[The problem] From the line with "if decide (tx_state tx ≠ Active) then Err NotActive" to the line with "Definition snapshot_get (d", retype every line exactly, including those two, and leave out the rest of the data below.

** Study material follows **

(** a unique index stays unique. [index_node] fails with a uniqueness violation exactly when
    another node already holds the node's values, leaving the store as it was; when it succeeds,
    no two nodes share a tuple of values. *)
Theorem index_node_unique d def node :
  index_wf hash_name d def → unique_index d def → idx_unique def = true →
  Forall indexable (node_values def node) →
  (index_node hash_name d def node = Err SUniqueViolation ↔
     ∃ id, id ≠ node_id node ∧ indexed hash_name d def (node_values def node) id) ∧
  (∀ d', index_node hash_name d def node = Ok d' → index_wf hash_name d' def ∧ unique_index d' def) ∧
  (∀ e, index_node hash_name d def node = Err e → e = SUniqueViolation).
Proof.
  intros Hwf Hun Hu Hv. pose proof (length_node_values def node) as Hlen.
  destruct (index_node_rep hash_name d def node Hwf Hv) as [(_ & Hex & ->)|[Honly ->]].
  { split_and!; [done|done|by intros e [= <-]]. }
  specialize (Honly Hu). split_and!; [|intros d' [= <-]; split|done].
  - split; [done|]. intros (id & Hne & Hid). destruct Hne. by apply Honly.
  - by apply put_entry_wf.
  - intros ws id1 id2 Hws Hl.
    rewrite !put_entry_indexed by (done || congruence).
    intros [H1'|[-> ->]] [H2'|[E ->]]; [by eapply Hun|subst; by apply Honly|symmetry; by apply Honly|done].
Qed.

** End of Study material **
** Study material follows **

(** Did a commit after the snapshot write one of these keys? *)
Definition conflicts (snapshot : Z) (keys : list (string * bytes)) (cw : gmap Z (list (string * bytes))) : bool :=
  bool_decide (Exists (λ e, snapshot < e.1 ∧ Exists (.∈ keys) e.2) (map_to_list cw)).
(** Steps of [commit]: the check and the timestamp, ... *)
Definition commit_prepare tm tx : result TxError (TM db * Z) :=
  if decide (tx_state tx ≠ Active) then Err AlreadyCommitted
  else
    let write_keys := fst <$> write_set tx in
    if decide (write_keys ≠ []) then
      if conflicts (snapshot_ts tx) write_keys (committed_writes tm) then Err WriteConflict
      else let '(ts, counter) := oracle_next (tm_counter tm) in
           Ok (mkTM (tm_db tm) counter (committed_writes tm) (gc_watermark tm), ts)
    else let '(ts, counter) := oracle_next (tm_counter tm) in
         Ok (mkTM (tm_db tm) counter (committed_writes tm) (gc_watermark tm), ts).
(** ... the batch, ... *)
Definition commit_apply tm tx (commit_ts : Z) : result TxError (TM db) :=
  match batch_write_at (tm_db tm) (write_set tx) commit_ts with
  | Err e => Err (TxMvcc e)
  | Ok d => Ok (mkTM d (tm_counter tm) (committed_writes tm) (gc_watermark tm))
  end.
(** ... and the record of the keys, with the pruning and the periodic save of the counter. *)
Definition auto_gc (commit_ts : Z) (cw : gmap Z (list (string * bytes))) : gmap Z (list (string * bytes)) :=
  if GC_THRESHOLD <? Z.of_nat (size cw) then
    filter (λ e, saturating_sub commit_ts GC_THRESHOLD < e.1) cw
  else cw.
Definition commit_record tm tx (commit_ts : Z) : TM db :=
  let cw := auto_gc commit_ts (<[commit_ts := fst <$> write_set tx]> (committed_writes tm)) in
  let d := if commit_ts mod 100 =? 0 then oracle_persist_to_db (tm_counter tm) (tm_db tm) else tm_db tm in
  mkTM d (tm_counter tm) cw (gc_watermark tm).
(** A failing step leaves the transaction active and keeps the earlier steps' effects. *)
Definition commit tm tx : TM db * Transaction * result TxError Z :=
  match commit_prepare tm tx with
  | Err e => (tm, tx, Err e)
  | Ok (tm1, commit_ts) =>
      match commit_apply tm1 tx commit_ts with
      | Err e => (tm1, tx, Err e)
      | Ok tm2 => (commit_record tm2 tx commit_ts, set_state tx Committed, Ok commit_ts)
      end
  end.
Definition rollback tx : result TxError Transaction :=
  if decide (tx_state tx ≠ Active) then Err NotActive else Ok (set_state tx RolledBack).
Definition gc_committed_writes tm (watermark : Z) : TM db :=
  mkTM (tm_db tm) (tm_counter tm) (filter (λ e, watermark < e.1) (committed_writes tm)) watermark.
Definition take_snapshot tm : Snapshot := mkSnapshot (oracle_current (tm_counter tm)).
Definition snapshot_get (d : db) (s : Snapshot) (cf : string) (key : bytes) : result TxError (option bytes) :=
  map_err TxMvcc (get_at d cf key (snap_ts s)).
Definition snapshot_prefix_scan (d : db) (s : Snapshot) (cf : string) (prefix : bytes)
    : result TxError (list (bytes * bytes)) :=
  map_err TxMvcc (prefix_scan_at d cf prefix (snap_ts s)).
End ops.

** End of Study material **
** Study material follows **

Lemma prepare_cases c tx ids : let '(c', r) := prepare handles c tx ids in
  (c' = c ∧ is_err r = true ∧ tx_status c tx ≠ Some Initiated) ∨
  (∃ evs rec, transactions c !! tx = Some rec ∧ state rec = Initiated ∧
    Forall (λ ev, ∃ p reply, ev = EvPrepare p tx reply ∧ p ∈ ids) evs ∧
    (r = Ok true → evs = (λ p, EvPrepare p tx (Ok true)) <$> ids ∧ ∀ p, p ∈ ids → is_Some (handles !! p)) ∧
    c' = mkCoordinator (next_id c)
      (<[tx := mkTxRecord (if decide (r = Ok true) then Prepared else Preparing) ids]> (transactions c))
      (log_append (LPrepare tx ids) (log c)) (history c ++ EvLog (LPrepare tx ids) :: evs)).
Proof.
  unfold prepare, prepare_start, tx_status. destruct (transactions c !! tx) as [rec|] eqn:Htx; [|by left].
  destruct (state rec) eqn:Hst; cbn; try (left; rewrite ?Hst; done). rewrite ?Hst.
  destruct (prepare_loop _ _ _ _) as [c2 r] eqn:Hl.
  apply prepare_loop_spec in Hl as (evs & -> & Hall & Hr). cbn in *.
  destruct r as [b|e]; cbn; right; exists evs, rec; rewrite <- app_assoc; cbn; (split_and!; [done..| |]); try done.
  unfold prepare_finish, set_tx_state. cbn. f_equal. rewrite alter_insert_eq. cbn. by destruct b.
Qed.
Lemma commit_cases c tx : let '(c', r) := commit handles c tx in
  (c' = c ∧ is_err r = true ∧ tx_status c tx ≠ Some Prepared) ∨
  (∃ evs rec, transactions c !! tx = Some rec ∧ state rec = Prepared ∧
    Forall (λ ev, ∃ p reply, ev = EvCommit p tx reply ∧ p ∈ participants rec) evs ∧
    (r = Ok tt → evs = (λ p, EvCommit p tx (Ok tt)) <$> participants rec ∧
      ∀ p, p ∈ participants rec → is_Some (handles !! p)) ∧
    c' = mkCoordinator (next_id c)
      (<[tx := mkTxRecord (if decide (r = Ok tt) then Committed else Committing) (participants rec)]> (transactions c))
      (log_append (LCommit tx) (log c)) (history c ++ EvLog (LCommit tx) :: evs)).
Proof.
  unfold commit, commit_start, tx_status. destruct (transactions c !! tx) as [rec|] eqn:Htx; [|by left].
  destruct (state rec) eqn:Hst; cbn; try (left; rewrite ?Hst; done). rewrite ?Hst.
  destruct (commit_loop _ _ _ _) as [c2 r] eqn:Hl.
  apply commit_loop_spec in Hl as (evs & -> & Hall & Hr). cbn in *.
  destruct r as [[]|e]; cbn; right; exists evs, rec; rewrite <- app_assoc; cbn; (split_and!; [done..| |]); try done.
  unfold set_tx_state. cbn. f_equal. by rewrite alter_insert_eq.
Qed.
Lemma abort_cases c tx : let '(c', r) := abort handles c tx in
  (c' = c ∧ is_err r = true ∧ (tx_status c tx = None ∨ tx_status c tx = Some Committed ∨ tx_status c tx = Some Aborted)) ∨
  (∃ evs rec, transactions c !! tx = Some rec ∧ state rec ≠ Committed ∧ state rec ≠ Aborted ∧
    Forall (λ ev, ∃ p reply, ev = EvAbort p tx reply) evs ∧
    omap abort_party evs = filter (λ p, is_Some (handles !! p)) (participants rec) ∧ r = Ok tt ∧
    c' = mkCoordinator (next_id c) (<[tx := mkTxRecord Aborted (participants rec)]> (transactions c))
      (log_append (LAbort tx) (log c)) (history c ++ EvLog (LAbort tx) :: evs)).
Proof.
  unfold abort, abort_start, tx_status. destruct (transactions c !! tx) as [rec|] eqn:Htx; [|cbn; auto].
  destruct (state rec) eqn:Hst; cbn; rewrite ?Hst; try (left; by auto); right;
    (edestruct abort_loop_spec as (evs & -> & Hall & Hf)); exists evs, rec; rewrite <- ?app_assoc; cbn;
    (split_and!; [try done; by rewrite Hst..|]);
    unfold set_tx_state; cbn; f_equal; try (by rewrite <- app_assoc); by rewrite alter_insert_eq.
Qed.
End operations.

** End of Study material **

[The answer]
  if decide (tx_state tx ≠ Active) then Err NotActive else Ok (set_state tx RolledBack).
Definition gc_committed_writes tm (watermark : Z) : TM db :=
  mkTM (tm_db tm) (tm_counter tm) (filter (λ e, watermark < e.1) (committed_writes tm)) watermark.
Definition take_snapshot tm : Snapshot := mkSnapshot (oracle_current (tm_counter tm)).
Definition snapshot_get (d : db) (s : Snapshot) (cf : string) (key : bytes) : result TxError (option bytes) :=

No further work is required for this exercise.